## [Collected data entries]

- - -

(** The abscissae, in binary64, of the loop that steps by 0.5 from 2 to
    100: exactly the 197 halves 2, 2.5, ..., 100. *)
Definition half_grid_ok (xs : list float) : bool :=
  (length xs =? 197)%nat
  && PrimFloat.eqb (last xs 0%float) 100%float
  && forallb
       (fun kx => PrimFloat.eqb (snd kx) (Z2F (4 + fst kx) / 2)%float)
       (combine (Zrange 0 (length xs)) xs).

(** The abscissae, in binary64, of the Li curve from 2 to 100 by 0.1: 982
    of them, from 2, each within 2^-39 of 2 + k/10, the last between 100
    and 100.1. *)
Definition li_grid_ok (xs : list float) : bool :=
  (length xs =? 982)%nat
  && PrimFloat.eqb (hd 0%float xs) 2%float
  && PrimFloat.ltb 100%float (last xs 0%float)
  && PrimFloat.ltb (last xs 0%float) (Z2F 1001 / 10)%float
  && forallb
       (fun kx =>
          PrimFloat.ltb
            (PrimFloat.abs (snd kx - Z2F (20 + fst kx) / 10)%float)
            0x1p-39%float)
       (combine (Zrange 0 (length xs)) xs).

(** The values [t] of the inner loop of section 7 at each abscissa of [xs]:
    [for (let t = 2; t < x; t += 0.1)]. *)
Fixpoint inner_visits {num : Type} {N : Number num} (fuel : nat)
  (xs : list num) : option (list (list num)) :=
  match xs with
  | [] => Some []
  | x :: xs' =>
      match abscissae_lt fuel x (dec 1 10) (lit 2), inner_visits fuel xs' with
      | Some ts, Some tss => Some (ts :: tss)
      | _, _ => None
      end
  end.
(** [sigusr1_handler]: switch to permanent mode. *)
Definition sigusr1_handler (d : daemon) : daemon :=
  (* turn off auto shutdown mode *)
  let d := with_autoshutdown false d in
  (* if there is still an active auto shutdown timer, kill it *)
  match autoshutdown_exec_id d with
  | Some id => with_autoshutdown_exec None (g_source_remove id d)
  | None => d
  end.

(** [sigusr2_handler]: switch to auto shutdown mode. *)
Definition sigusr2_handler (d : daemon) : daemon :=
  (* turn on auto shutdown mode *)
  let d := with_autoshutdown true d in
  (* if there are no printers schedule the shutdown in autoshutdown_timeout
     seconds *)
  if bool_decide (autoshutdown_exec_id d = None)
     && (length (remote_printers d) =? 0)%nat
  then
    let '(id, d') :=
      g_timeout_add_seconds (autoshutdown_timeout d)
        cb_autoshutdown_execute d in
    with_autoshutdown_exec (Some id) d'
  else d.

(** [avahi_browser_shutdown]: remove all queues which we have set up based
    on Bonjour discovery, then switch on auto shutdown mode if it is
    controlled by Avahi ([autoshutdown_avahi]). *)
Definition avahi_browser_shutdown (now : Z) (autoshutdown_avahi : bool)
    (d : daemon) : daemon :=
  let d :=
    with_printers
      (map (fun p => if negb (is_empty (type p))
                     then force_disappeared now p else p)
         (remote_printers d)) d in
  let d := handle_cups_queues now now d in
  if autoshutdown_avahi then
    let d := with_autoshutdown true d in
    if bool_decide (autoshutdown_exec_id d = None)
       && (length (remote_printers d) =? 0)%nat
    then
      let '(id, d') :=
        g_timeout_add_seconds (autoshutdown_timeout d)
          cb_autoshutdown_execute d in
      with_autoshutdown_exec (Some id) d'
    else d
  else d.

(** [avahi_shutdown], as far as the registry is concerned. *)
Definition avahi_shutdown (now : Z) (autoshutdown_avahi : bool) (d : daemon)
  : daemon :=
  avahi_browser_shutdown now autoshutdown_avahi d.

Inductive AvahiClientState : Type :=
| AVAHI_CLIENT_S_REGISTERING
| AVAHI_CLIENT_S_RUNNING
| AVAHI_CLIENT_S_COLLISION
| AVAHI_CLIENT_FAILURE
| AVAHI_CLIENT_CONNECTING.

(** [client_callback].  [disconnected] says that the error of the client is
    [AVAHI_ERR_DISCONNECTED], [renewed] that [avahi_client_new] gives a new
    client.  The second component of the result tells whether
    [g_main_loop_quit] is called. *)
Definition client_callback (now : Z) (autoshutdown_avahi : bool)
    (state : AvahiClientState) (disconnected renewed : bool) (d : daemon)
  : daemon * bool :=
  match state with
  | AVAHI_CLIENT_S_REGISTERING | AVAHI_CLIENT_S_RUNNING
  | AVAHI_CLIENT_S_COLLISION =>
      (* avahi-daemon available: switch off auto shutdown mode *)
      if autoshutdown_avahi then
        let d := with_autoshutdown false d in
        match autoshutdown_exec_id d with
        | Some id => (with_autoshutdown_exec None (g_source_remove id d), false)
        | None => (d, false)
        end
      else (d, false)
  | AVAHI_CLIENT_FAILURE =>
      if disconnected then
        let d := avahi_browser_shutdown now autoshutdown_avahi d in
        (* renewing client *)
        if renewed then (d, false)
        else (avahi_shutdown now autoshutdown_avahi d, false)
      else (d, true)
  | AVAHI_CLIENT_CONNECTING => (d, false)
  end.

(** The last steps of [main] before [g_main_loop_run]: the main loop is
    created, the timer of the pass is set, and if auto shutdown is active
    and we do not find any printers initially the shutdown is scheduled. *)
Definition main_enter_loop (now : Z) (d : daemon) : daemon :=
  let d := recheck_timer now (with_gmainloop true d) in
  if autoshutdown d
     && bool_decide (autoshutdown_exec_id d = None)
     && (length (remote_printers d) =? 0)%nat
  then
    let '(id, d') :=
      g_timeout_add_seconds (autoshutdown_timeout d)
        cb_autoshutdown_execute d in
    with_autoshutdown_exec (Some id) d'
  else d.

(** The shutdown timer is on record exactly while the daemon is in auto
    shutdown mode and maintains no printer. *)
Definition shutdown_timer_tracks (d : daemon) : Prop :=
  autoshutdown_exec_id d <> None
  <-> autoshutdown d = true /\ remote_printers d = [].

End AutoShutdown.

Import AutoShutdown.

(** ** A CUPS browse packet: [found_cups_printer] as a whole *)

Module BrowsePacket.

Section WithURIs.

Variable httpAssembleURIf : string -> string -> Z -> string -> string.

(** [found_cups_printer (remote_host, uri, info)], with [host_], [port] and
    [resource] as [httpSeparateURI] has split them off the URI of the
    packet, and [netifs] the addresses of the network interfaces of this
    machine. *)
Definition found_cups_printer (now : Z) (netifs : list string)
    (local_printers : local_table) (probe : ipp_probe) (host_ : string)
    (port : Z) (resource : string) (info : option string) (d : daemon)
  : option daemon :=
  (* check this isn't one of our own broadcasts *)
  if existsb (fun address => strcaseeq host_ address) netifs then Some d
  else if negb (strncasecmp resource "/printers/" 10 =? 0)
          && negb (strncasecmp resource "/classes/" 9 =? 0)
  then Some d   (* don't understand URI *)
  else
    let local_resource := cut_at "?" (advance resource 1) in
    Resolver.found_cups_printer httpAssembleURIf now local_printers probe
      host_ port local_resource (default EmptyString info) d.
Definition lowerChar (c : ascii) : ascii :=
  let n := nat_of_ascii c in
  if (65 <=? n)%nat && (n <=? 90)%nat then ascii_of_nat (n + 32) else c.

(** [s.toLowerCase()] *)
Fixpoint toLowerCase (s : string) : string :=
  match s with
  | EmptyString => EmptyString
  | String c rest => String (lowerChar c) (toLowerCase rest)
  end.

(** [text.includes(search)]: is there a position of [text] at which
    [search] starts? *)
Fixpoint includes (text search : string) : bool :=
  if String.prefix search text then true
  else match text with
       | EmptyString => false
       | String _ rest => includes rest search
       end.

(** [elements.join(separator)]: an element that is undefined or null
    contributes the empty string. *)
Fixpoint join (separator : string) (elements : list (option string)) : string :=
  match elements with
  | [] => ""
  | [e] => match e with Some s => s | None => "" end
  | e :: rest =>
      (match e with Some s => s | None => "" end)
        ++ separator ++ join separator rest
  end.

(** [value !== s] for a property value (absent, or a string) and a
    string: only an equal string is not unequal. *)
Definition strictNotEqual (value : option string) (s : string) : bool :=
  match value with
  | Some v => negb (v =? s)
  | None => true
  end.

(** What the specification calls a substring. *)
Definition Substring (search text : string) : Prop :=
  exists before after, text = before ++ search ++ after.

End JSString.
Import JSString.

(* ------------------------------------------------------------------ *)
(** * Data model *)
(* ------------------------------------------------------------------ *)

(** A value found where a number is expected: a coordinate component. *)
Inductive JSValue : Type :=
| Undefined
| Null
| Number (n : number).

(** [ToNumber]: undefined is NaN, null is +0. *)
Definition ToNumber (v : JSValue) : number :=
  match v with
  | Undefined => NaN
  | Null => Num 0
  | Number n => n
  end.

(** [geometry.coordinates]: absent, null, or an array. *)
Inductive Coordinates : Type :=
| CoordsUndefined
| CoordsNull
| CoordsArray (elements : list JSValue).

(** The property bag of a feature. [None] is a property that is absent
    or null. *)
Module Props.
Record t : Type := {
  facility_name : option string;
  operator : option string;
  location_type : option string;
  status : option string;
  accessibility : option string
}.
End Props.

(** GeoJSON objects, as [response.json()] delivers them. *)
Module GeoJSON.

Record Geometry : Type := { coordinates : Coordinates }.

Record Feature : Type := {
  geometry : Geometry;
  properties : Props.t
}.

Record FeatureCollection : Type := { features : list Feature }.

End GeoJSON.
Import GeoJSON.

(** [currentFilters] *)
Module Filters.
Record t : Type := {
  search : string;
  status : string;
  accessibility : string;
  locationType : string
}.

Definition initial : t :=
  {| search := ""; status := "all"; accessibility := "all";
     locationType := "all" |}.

- - -

## [PROBLEM STATEMENT]
Copy down every line of the entries containing the word "includes".

## [RESULT BELOW]
(** [text.includes(search)]: is there a position of [text] at which
Fixpoint includes (text search : string) : bool :=
       | String _ rest => includes rest search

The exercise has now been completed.